Aim of the task:
From the data below, retype exactly the lines starting with the one that contains "caller n resp" and ending with the one that contains "kind = CommandExecLogKind \/", both included.

(Beginning of Data under study)

(* ===== verification/Execute.v ===== *)
(** Notifications between members (src/pkg/daemon/execute.go) and one-time
    command invites (src/pkg/daemon/daemon.go): sending and receiving a signed
    notification, and redeeming an execution invite. *)

From S2P Require Import Prelude Store StoreLogic SystemKeys Payloads LogRecord Txn Hex Fsm Events Stream Quota Session Node Acl Forward Dial Join.
#[local] Open Scope Z_scope.

Definition ExecuteProtocolID : bytes := bs "/libp2p-kv-raft/execute/1.0.0".
Definition ExecInviteRedeemProtocolID : bytes := bs "/libp2p-kv-raft/exec-invite-redeem/1.0.0".
Definition ForwardExecInviteRedeemProtocolID : bytes := bs "/libp2p-kv-raft/forward-exec-invite-redeem/1.0.0".

Section Execute.
Context `{Env}.

(** * Sending *)

(** The stream is opened before the message is built; nothing is written on it
    unless the message is. *)
Definition sendExecute (dest value : bytes) : D unit :=
  notif ← liftD (wrap_err "execute: build notification: %w" (NewExecuteNotification peerID value));
  buf ← liftD (wrap_err "execute: encode message: %w" (Encode Canonicalize ed25519_sign Marshal notif (Some ed25519Priv)));
  r ← exchange ExecuteProtocolID dest buf;
  match r with
  | DialFailed => fail "execute: open stream to %s: %w"
  | WriteFailed => fail "execute: write to %s: %w"
  | CloseFailed => fail "execute: close write to %s: %w"
  | ReadFailed => fail "execute: read response from %s: %w"
  | Reply respBuf _ => if 0 <? blen respBuf then fail "execute: %s" else mret tt
  end.

Definition dispatchExecute (sourceId destinationId : Z) (value : field) : D unit :=
  reg ← gets nregistry;
  match Lookup sourceId reg with
  | None => fail "execute: no peer id registered under source id %d -- send SetKey first"
  | Some senderKey =>
    if negb (bytes_eqb senderKey peerID) then fail "execute: source %q is not this node's own peer id (%s)" else
    match Lookup destinationId reg with
    | None => fail "execute: no peer id registered under destination id %d -- send SetKey first"
    | Some destKey =>
      dest ← liftD (wrap_err "execute: invalid destination peer id %q: %w" (peer_Decode destKey));
      value ← liftD (wrap_err "execute: value: %w" (rd value));
      sendExecute dest value
    end
  end.

(** * Receiving *)

(** Every failure is answered by its text. *)
Definition receiveExecute (buf : gores bytes) : D unit :=
  buf ← liftD (wrap_err "execute: read: %v" buf);
  '(m, crc, sig) ← liftD (wrap_err "execute: decode: %v" (Decode Canonicalize Unmarshal buf));
  match Body m with
  | E_execute _ _ senderPeerId value =>
    sender ← liftD (wrap_err "execute: sender peer id: %v" (rd senderPeerId));
    value ← liftD (wrap_err "execute: value: %v" (rd value));
    senderPeer ← liftD (wrap_err "execute: invalid sender peer id %q: %v" (peer_Decode sender));
    pub ← liftD (wrap_err "execute: extract sender public key: %v" (peer_PublicKey senderPeer));
    _ ← liftD (wrap_err "execute: %v" (Verify Canonicalize ed25519_verify pub m crc sig));
    member ← onStore (isInGroupSt senderPeer ReservedGroupCluster);
    if negb member then fail "execute: %s is not a current cluster member" else
    inboxPush (mkNotification sender value)
  | _ => fail "execute: expected execute, got %s"
  end.

Definition handleExecuteStream (buf : gores bytes) : D bytes := answerError (receiveExecute buf).

(** * Redeeming an execution invite *)

Definition execInviteCommandRequestLogKind (commandID : bytes) : bytes := bs "cmdreq:" ++ commandID.
Definition execInviteCommandExecIndexKind (peer : bytes) : bytes := bs "cmdexec:" ++ peer.
Definition execInviteIndexRoleRequester : bytes := bs "r".
Definition execInviteIndexRoleTarget : bytes := bs "t".

Definition newExecInviteInstanceID : D bytes :=
  b ← wrapD "exec invite: generate instance id: %w" randomBytes;
  mret (hex_encode b).

Definition appendExecInviteLogRecord (kind unitID author : bytes) (fields : list (bytes * bytes)) (narrative : bytes)
  : D unit :=
  rnd ← randomBytes;
  ts ← gets nnow;
  key ← liftD (BuildKey kind unitID ts rnd);
  value ← liftD (json_record (mkRecord kind unitID ts author fields narrative));
  applySet key value.

Definition writeExecInviteCommandRequest (instanceID commandID inputsJSON redeemer target : bytes) : D unit :=
  let fields := (bs "command_id", commandID) :: (if bytes_eqb inputsJSON [] then [] else [(bs "inputs", inputsJSON)]) in
  let index role := [(bs "command_id", commandID); (bs "role", role)] in
  _ ← wrapD "exec invite: write command request: %w"
        (appendExecInviteLogRecord (execInviteCommandRequestLogKind commandID) instanceID redeemer fields []);
  _ ← wrapD "exec invite: write requester index: %w"
        (appendExecInviteLogRecord (execInviteCommandExecIndexKind redeemer) instanceID redeemer
           (index execInviteIndexRoleRequester) []);
  if bytes_eqb target redeemer then mret tt else
  wrapD "exec invite: write target index: %w"
    (appendExecInviteLogRecord (execInviteCommandExecIndexKind target) instanceID redeemer
       (index execInviteIndexRoleTarget) []).

(** The best-effort poke of the command's target. *)
Definition pokeTarget (target commandID instanceID : bytes) : D unit :=
  match json_poke commandID instanceID with
  | Ret poke =>
    match peer_Decode target with
    | Ret dest => logged (sendExecute dest poke)
    | Fail _ => mret tt
    | Panic => liftD Panic
    end
  | Fail _ => mret tt
  | Panic => liftD Panic
  end.

Definition applyConsumeExecInvite (token redeemer : bytes) : D bytes :=
  '(res, _) ← wrapD "exec invite: %w" (raftApply (EncodeCommand OpConsumeExecInvite (ExecInviteKey token) redeemer));
  match res with
  | inr err => liftD (Fail (Wrapf "invalid, already-used, or unauthorized invite: %w" err))
  | inl value =>
    '(commandID, inputsJSON, _) ← liftD (wrap_err "exec invite: %w" (DecodeExecInviteRecord value));
    instanceID ← newExecInviteInstanceID;
    cmdValue ← wrapD "exec invite: command %s not found: %w" (onStore (get Store (CommandKey commandID)));
    '(_, target) ← liftD (wrap_err "exec invite: decode command %s: %w" (DecodeCommandPayload cmdValue));
    _ ← writeExecInviteCommandRequest instanceID commandID inputsJSON redeemer target;
    _ ← pokeTarget target commandID instanceID;
    mret instanceID
  end.

Definition errExecInviteNotLeader : error := Errorf "exec invite redeem: not leader".

Definition processExecInviteRedeem (buf : bytes) : D bytes :=
  '(m, crc, sig) ← liftD (wrap_err "exec invite redeem: decode: %w" (Decode Canonicalize Unmarshal buf));
  match Body m with
  | E_execInviteRedeem _ token _ redeemerPeerId =>
    redeemerStr ← liftD (wrap_err "exec invite redeem: redeemer peer id: %w" (rd redeemerPeerId));
    token ← liftD (wrap_err "exec invite redeem: token: %w" (rd token));
    redeemer ← liftD (wrap_err "exec invite redeem: invalid redeemer peer id %q: %w" (peer_Decode redeemerStr));
    pub ← liftD (wrap_err "exec invite redeem: extract redeemer public key: %w" (peer_PublicKey redeemer));
    _ ← liftD (wrap_err "exec invite redeem: %w" (Verify Canonicalize ed25519_verify pub m crc sig));
    target ← resolveWriteTarget;
    match target with
    | ForwardTo _ => liftD (Fail errExecInviteNotLeader)
    | IsLeader => applyConsumeExecInvite token redeemer
    end
  | _ => fail "exec invite redeem: expected execInviteRedeem, got %s"
  end.

Definition forwardExecInviteRedeem (buf : bytes) : D bytes :=
  leaderID ← gets (fun n => knownLeader (nraft n));
  if bytes_eqb leaderID [] then fail "not leader and no leader known" else
  r ← wrapD "open forward stream to leader %s: %w" (dialForward leaderID ForwardExecInviteRedeemProtocolID buf);
  match r with
  | DialFailed => fail "open forward stream to leader %s: %w"
  | WriteFailed => fail "write to leader %s: %w"
  | CloseFailed => fail "close write to leader %s: %w"
  | ReadFailed => fail "read response from leader %s: %w"
  | Reply resp _ =>
    line ← liftD (wrap_err "read response from leader %s: %w" (scanLine resp));
    match line with
    | None => fail "no response from leader %s"
    | Some line => mret line
    end
  end.

Definition handleExecInviteRedeemStream (buf : gores bytes) : D bytes :=
  match buf with
  | Panic => liftD Panic
  | Fail err => mret (answerln (ERR ++ Error (Wrapf "exec invite redeem: read: %v" err)))
  | Ret buf =>
    r ← tryD (processExecInviteRedeem buf);
    match r with
    | inl instanceID => mret (answerln (bs "OK " ++ instanceID))
    | inr err =>
      if negb (errors_is err errExecInviteNotLeader) then mret (answerln (ERR ++ Error err)) else
      r ← tryD (forwardExecInviteRedeem buf);
      mret (answerln (match r with
                      | inl line => line
                      | inr err => ERR ++ Error (Wrapf "forward exec invite redeem: %v" err)
                      end))
    end
  end.

Definition handleForwardExecInviteRedeemStream (buf : gores bytes) : D bytes :=
  match buf with
  | Panic => liftD Panic
  | Fail err => mret (answerln (ERR ++ Error (Wrapf "forward exec invite redeem: read: %v" err)))
  | Ret buf =>
    r ← tryD (processExecInviteRedeem buf);
    mret (answerln (match r with
                    | inl instanceID => bs "OK " ++ instanceID
                    | inr err =>
                      if errors_is err errExecInviteNotLeader then ERR ++ notLeaderAnswer else ERR ++ Error err
                    end))
  end.

(** The redeeming device. *)
Definition dialAndRedeemExecInvite (sourceAddr token : bytes) : D bytes :=
  info ← resolveDialAddr sourceAddr;
  _ ← wrapD "connect to %s: %w" connectWithRetry;
  notif ← liftD (wrap_err "exec invite redeem: build notification: %w" (NewExecInviteRedeemNotification peerID token));
  buf ← liftD (wrap_err "exec invite redeem: encode message: %w" (Encode Canonicalize ed25519_sign Marshal notif (Some ed25519Priv)));
  r ← exchange ExecInviteRedeemProtocolID (infoID info) buf;
  match r with
  | DialFailed => fail "open exec invite redeem stream to %s: %w"
  | WriteFailed => fail "exec invite redeem: write to %s: %w"
  | CloseFailed => fail "exec invite redeem: close write to %s: %w"
  | ReadFailed => fail "exec invite redeem: read response from %s: %w"
  | Reply resp _ =>
    line ← liftD (wrap_err "exec invite redeem: read response from %s: %w" (scanLine resp));
    match line with
    | None => fail "no response from %s"
    | Some line =>
      match cut_prefix (bs "OK ") line with
      | Some rest => mret rest
      | None => fail "exec invite redeem rejected: %s"
      end
    end
  end.
End Execute.
(* ===== verification/ReadProps.v ===== *)
(** What a caller gets back: responses answer their request, a stranger reads
    no more of the table than the command logs open to it, and a value written
    through the leader is the value read. *)

From S2P Require Import Prelude Store StoreLogic SystemKeys Payloads LogRecord Txn Fsm FsmSpec FsmProps FsmInvariants FsmOps Events Stream Quota Session Node Acl Forward Dial Join Execute Remote Channel Handler HandlerProps ForwardProps.
#[local] Open Scope Z_scope.

(** * Responses *)

(** Every message [c] returns has this id and this tag. *)
Definition Answers (id : Z) (w : Event_Which) (c : D Msg) : Prop := forall n resp,
  (c n).2 = Ret resp -> Id resp = id /\ Which resp = w.

Section Answers.
Context (id : Z) (w : Event_Which).

Lemma answers_bind {A : Type} (c : D A) (k : A -> D Msg) : (forall a, Answers id w (k a)) -> Answers id w (c ≫= k).
Proof. intros Hk n resp. unfold mbind, D_bind. destruct (c n) as [n' [a| |]]; [apply Hk|done..]. Qed.

Lemma answers_lift_bind {A : Type} (r : gores A) (k : A -> D Msg) :
  (forall a, r = Ret a -> Answers id w (k a)) -> Answers id w (liftD r ≫= k).
Proof. intros Hk n resp. unfold mbind, D_bind, liftD. destruct r; [by apply Hk|done..]. Qed.

Lemma answers_ret m : Id m = id -> Which m = w -> Answers id w (mret m).
Proof. by intros Hi Hw n resp [= <-]. Qed.

Lemma answers_fail fmt : Answers id w (fail fmt).
Proof. done. Qed.
End Answers.

Ltac answers :=
  repeat match goal with
  | |- Answers _ _ (let _ := _ in _) => cbv zeta
  | |- Answers _ _ (liftD _ ≫= _) => apply answers_lift_bind; intros ? ?
  | |- Answers _ _ (_ ≫= _) => apply answers_bind; intros ?
  | |- Answers _ _ (fail _) => apply answers_fail
  | |- Answers _ _ (mret _) => apply answers_ret; [done|]
  | |- Answers _ _ (match ?x with _ => _ end) => destruct x
  end.

Lemma dispatch_answers `{Env} caller m : Answers (Id m) (Which m) (dispatch caller m).
Proof.
  unfold dispatch. destruct (Body m) eqn:HB;
    unfold onSetKey, onGetKey, onSetField, onSet, onTxn, onGetFieldByRegistry, onGetFieldByKey, onListRange, onLeave,
      onKick, onBootstrapOrJoin, onAddLearner, onGroupPut, onGroupDelete, onCommandPut, onCommandDelete, onStationPut,
      onStationDelete, onGroupCommandPut, onGroupCommandDelete, onGroupCommand, onPeerGroupPut, onPeerGroupDelete,
      onPeerGroup, onPermitRequest, onPermitConfirm, onPermitRevoke, onJoinInviteCreate, onJoinInviteRevoke,
      onExecInviteCreate, onExecInviteRevoke, onJoinRequestCreate, onJoinRequestCancel, onRecruit, onExecInviteRedeem,
      onLogAppend, onExecute, onPollExecute, onPublicAccess, onDialSubmitCommand, onDialQueryCommandLog, onChannelOpen,
      onChannelSend, onChannelPoll, onChannelListen, onChannel;
    answers; try (unfold Which; by rewrite ?HB).
  - intros n resp [= <-]. unfold Which. by rewrite HB.
  - unfold Which, NewDialQueryCommandLogResponse in *. rewrite HB.
    destruct (encodeRecords _); [|done..]. by simplify_eq/=.
Qed.

(** The answer to a request is an error message or what its method returns
    behind the gate. *)
Lemma request_inv `{Env} m crc sig caller n resp :
  (handleShmEvent m crc sig caller n).2 = Ret resp ->
  (exists err, resp = errorMsg (Id m) err) \/
  (exists n1, gate caller m n = (n1, Ret tt) /\ (dispatch caller m n1).2 = Ret resp /\
     (isRemote caller = true -> localOnly (Which m) = None)).
Proof.
  unfold handleShmEvent, handleRequest, refuseRemote, checkSignature.
  unfold mbind at 1, D_bind at 1. unfold tryD. unfold mbind at 1, D_bind at 1.
  destruct (isRemote caller) eqn:Hr; [destruct (localOnly (Which m)) as [err|]|];
    [intros [= <-]; eauto|..];
    (change ((mret tt : D unit) n) with (n, Ret tt); cbv beta iota; unfold mbind, D_bind;
     destruct (if RequiresSignature (Which m) then _ else _) as [n0 [[]|e|]] eqn:Hs;
     [|intros [= <-]; eauto|done];
     assert (n0 = n) as -> by (by destruct (RequiresSignature (Which m)); injection Hs);
     destruct (gate caller m n) as [n1 [[]|e|]] eqn:Hg; [|intros [= <-]; eauto|done];
     destruct (dispatch caller m n1) as [n2 [resp'|e|]] eqn:Hd; [|intros [= <-]; eauto|done];
     intros [= <-]; right; exists n1; by rewrite Hd).
Qed.

Lemma errorMsg_body `{Env} id err : exists text, Body (errorMsg id err) = E_error text.
Proof. by eexists. Qed.

Lemma errorMsg_id `{Env} id err : Id (errorMsg id err) = id.
Proof. done. Qed.

(** * What the carve-out opens *)

(** The kinds of log record [p] may read. *)
Definition readable (t : table) (p kind : bytes) : Prop :=
  kind = CommandExecLogKind \/
  (exists commandID g, ParseCommandRequestLogKind kind = Some commandID /\
     linked t commandID g /\ (public t g \/ member t p g)) \/
  ParseCommandExecIndexKind kind = Some p.

(** A key among the log records of such a kind. *)
Definition log_readable (t : table) (p key : bytes) : Prop :=
  exists kind, readable t p kind /\ KindPrefix kind `prefix_of` key.

Lemma logKindOfBound_prefix key kind : logKindOfBound key = Ret (Some kind) -> KindPrefix kind `prefix_of` key.
Proof.
  unfold logKindOfBound. intros Hk. unbind Hk.
  match goal with E : negb (byte_eqb ?b LogKeyPrefix) = false |- _ => apply negb_false_iff, byte_eqb_true in E; subst b end.
  match goal with E : idx key 0 = Ret _ |- _ => apply idx_inv in E as (p & r & -> & Hp) end.
  apply blen_zero in Hp as ->. cbn [app] in *. simplify_eq.
  match goal with E : read16 _ 1 = Ret _ |- _ => apply read16_inv in E as (p & r1 & E1 & Hp1 & Hn) end.
  match goal with E : slice _ 3 _ = Ret _ |- _ => apply slice_inv in E as (p' & r2 & E2 & Hp2 & Hk) end.
  destruct p as [|x [|? ?]]; [done| |revert Hp1; lens]. injection E1 as <- ->.
  change (LogKeyPrefix :: put16 a0 ++ r1) with (([LogKeyPrefix] ++ put16 a0) ++ r1) in *.
  apply (app_inj_1 ([LogKeyPrefix] ++ put16 a0) p') in E2 as [<- ->]; [|rewrite length_app, put16_be, length_be_bytes; unfold blen in Hp2; cbn; lia].
  exists r2. unfold KindPrefix, u16. rewrite Z.mod_small by lia. assert (blen kind = a0) as -> by lia.
  by rewrite <- !app_assoc.
Qed.

(** A yes of the carve-out's check is right, and costs only reads. *)
Lemma readableKind_sound kind p n n' :
  isCommandLogReadableKind kind p n = (n', Ret true) ->
  readable (committed (nstore n)) p kind /\ committed (nstore n') = committed (nstore n).
Proof.
  unfold isCommandLogReadableKind, readable. destruct (bytes_eqb kind CommandExecLogKind) eqn:E.
  { apply bytes_eqb_true in E. intros [= <-]. auto. }
  destruct (ParseCommandRequestLogKind kind) as [commandID|].
  - unfold mbind, D_bind, tryD, onStore.
    destruct (IsPermittedForCommand_gates Store _ commandID p (nstore n) eq_refl) as (w' & r & -> & Hc & _ & _ & Hr).
    cbn [snd view Store] in *. destruct r as [b|e|]; [|done..]. intros [= <- ->].
    destruct Hr as [Hr|[_ [?|?]]]; [|done..]. symmetry in Hr. apply permitted_true in Hr as (g & Hl & Hm).
    split; [|done]. right. left. eauto.
  - destruct (ParseCommandExecIndexKind kind) as [peer|]; intros [= <- Hb].
    apply bytes_eqb_true in Hb as ->. auto.
Qed.

(** One key, or the two bounds of a scan, inside the logs that are open. *)
Lemma carve_key_sound m key v p n n' :
  Body m = E_getFieldByKey key v -> isCommandLogCarveOut m p n = (n', Ret true) ->
  exists k, key = Ok k /\ log_readable (committed (nstore n)) p k /\ committed (nstore n') = committed (nstore n).
Proof.
  intros HB. unfold isCommandLogCarveOut, boundKind. rewrite HB. destruct key as [k|]; [|done]. cbn [rd].
  unfold mbind, D_bind, liftD. destruct (logKindOfBound k) as [[kind|]| |] eqn:Hk; try done.
  intros [Hr Hc]%readableKind_sound. exists k. split_and!; [done| |done]. exists kind. auto using logKindOfBound_prefix.
Qed.

Lemma carve_range_sound m start stop k v p n n' :
  Body m = E_listRange start stop k v -> isCommandLogCarveOut m p n = (n', Ret true) ->
  exists lo hi, start = Ok lo /\ stop = Ok hi /\ committed (nstore n') = committed (nstore n) /\
    forall x, in_range lo hi x = true -> log_readable (committed (nstore n)) p x.
Proof.
  intros HB. unfold isCommandLogCarveOut. rewrite HB. destruct start as [lo|], stop as [hi|]; try done. cbn [rd].
  unfold mbind, D_bind, liftD. destruct (logKindOfBound lo) as [[kind|]| |] eqn:Hlo; try done.
  destruct (logKindOfBound hi) as [[kind'|]| |] eqn:Hhi; try done.
  destruct (bytes_eqb kind kind') eqn:E; [|done]. apply bytes_eqb_true in E as <-. cbn [negb].
  intros [Hr Hc]%readableKind_sound. exists lo, hi. split_and!; try done.
  intros x [H1 H2]%andb_prop. exists kind. split; [done|]. eauto using between_prefix, logKindOfBound_prefix.
Qed.

(** What the two reading methods return. *)
Section Reading.
Context `{Env}.

Lemma get_result m k n resp :
  (onGetFieldByKey m (Ok k) n).2 = Ret resp ->
  exists v, committed (nstore n) !! k = Some v /\ resp = SetBody (E_getFieldByKey (Ok k) (Ok v)) m.
Proof.
  unfold onGetFieldByKey, handleGet, mbind, D_bind, onStore. cbn [liftD rd].
  destruct (reads_get Store k _ (nstore n) eq_refl) as (w' & r & -> & _ & _ & _ & Hr).
  destruct r as [v| |]; [|done..]. intros [= <-]. exists v. split; [|done]. cbn [view Store] in Hr.
  destruct Hr as [Hr|[_ ?]]; [|done]. by destruct (committed (nstore n) !! k); simplify_eq.
Qed.

Lemma scan_result m lo hi n resp :
  (onListRange m (Ok lo) (Ok hi) n).2 = Ret resp ->
  resp = m \/ exists k v, committed (nstore n) !! k = Some v /\ in_range lo hi k = true /\
    resp = SetBody (E_listRange (Ok lo) (Ok hi) (Ok k) (Ok v)) m.
Proof.
  unfold onListRange, mbind, D_bind, onStore. cbn [liftD rd].
  destruct (reads_scanRange Store lo hi 1 _ (nstore n) eq_refl) as (w' & r & -> & _ & _ & _ & Hr).
  destruct r as [[|[k v] rest]| |]; [intros [= <-]; auto| |done..]. intros [= <-]. right. exists k, v.
  destruct Hr as [Hr|[_ ?]]; [|done]. apply (inj Ret) in Hr. cbn [view Store] in Hr.
  assert ((k, v) ∈ select (in_range lo hi) (committed (nstore n))) as [? ?]%elem_of_select; [|done].
  revert Hr. generalize (select (in_range lo hi) (committed (nstore n))). intros l. unfold sql_limit.
  destruct l as [|x l]; intros [= <- _]. by left.
Qed.

(** On a store whose calls succeed the value is found. *)
Lemma get_finds m k v n :
  healthy (nstore n) -> committed (nstore n) !! k = Some v ->
  (onGetFieldByKey m (Ok k) n).2 = Ret (SetBody (E_getFieldByKey (Ok k) (Ok v)) m).
Proof.
  intros Hh Hv. unfold onGetFieldByKey, handleGet, mbind, D_bind, onStore. cbn [liftD rd].
  destruct (reads_get Store k _ (nstore n) eq_refl) as (w' & r & -> & _ & _ & _ & Hr). cbn [view Store] in Hr.
  rewrite Hv in Hr. by destruct Hr as [->|[? _]].
Qed.

Lemma get_keeps m k n : committed (nstore (onGetFieldByKey m (Ok k) n).1) = committed (nstore n).
Proof.
  unfold onGetFieldByKey, handleGet, mbind, D_bind, onStore. cbn [liftD rd].
  destruct (reads_get Store k _ (nstore n) eq_refl) as (w' & r & -> & Hc & _). by destruct r.
Qed.
End Reading.

(** * A write through the handler *)

(** Outside the system's key space nothing guards a write. *)
Lemma plain_set key value t : unreserved key -> specApplySet key value t = (<[key := value]> t, Ret []).
Proof.
  intros Hk.
  assert (isSystemKey key = Ret false) as Hs.
  { pose proof (isSystemKey_safe key). destruct (isSystemKey key) as [[|]|e|] eqn:E; try done.
    - apply isSystemKey_true in E as (kind & status & id & ->). by destruct (Hk _ _ eq_refl).
    - revert E. unfold isSystemKey, systemKeyPrefixLen. destruct (Z.ltb_spec (blen key) 3); [done|].
      destruct (idx_ok key 0) as [b ->]; [lia|done]. }
  unfold specApplySet, listCap, groupNameFree, storedValue, isSystemKeyOf. by rewrite Hs.
Qed.

Lemma apply_keeps_healthy l w : pending w = None -> healthy w -> healthy (Apply l w).1.
Proof. intros Hp. by destruct (Apply_refines l _ w Hp eq_refl) as (w' & r & -> & _ & ? & _). Qed.

Lemma local_request `{Env} m crc sig caller n :
  isRemote caller = false -> Verify Canonicalize ed25519_verify (verifyPub caller) m crc sig = Ret tt ->
  handleShmEvent m crc sig caller n =
    match dispatch caller m n with
    | (n', Ret resp) => (n', Ret resp)
    | (n', Fail err) => (n', Ret (errorMsg (Id m) err))
    | (n', Panic) => (n', Panic)
    end.
Proof.
  intros Hr Hv. unfold handleShmEvent, handleRequest, refuseRemote, checkSignature, gate. rewrite Hr, Hv. cbn [negb].
  unfold mbind at 1 2 3 4, D_bind at 1 2 3 4. unfold tryD.
  destruct (RequiresSignature (Which m)); cbn [liftD mret D_ret]; unfold mret, D_ret;
    by destruct (dispatch caller m n) as [n' [resp|err|]].
Qed.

(End of Data under study)

Problem solution:
Lemma request_inv `{Env} m crc sig caller n resp :
  (handleShmEvent m crc sig caller n).2 = Ret resp ->
  (exists err, resp = errorMsg (Id m) err) \/
  (exists n1, gate caller m n = (n1, Ret tt) /\ (dispatch caller m n1).2 = Ret resp /\
     (isRemote caller = true -> localOnly (Which m) = None)).
Proof.
  unfold handleShmEvent, handleRequest, refuseRemote, checkSignature.
  unfold mbind at 1, D_bind at 1. unfold tryD. unfold mbind at 1, D_bind at 1.
  destruct (isRemote caller) eqn:Hr; [destruct (localOnly (Which m)) as [err|]|];
    [intros [= <-]; eauto|..];
    (change ((mret tt : D unit) n) with (n, Ret tt); cbv beta iota; unfold mbind, D_bind;
     destruct (if RequiresSignature (Which m) then _ else _) as [n0 [[]|e|]] eqn:Hs;
     [|intros [= <-]; eauto|done];
     assert (n0 = n) as -> by (by destruct (RequiresSignature (Which m)); injection Hs);
     destruct (gate caller m n) as [n1 [[]|e|]] eqn:Hg; [|intros [= <-]; eauto|done];
     destruct (dispatch caller m n1) as [n2 [resp'|e|]] eqn:Hd; [|intros [= <-]; eauto|done];
     intros [= <-]; right; exists n1; by rewrite Hd).
Qed.

Lemma errorMsg_body `{Env} id err : exists text, Body (errorMsg id err) = E_error text.
Proof. by eexists. Qed.

Lemma errorMsg_id `{Env} id err : Id (errorMsg id err) = id.
Proof. done. Qed.

(** * What the carve-out opens *)

(** The kinds of log record [p] may read. *)
Definition readable (t : table) (p kind : bytes) : Prop :=
  kind = CommandExecLogKind \/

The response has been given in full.